■ WHAT TO PRODUCE: In the entries below, every line with the string "sata" is to be reported.

◆ ◆ ◆ ◆ ◆ ◆ ◆

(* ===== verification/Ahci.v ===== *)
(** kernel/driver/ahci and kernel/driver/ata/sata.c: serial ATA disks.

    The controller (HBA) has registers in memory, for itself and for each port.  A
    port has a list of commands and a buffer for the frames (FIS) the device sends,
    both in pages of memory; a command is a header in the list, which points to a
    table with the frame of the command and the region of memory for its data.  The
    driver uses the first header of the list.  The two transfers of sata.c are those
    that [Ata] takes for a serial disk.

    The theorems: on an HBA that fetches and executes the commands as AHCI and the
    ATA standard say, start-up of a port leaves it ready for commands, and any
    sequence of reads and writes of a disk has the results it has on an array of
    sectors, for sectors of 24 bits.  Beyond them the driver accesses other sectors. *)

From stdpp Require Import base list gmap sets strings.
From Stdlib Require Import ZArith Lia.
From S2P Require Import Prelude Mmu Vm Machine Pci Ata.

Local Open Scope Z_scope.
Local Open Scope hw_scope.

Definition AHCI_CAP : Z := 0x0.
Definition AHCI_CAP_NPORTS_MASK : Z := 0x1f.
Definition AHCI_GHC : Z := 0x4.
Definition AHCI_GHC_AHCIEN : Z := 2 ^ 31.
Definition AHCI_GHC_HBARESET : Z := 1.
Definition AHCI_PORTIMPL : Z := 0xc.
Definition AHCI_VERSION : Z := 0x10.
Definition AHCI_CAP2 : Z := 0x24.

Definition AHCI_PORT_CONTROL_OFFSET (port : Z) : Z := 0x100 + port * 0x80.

◆ ◆ ◆ ◆ ◆ ◆ ◆

■ TASK RESULT:
(** kernel/driver/ahci and kernel/driver/ata/sata.c: serial ATA disks.
    driver uses the first header of the list.  The two transfers of sata.c are those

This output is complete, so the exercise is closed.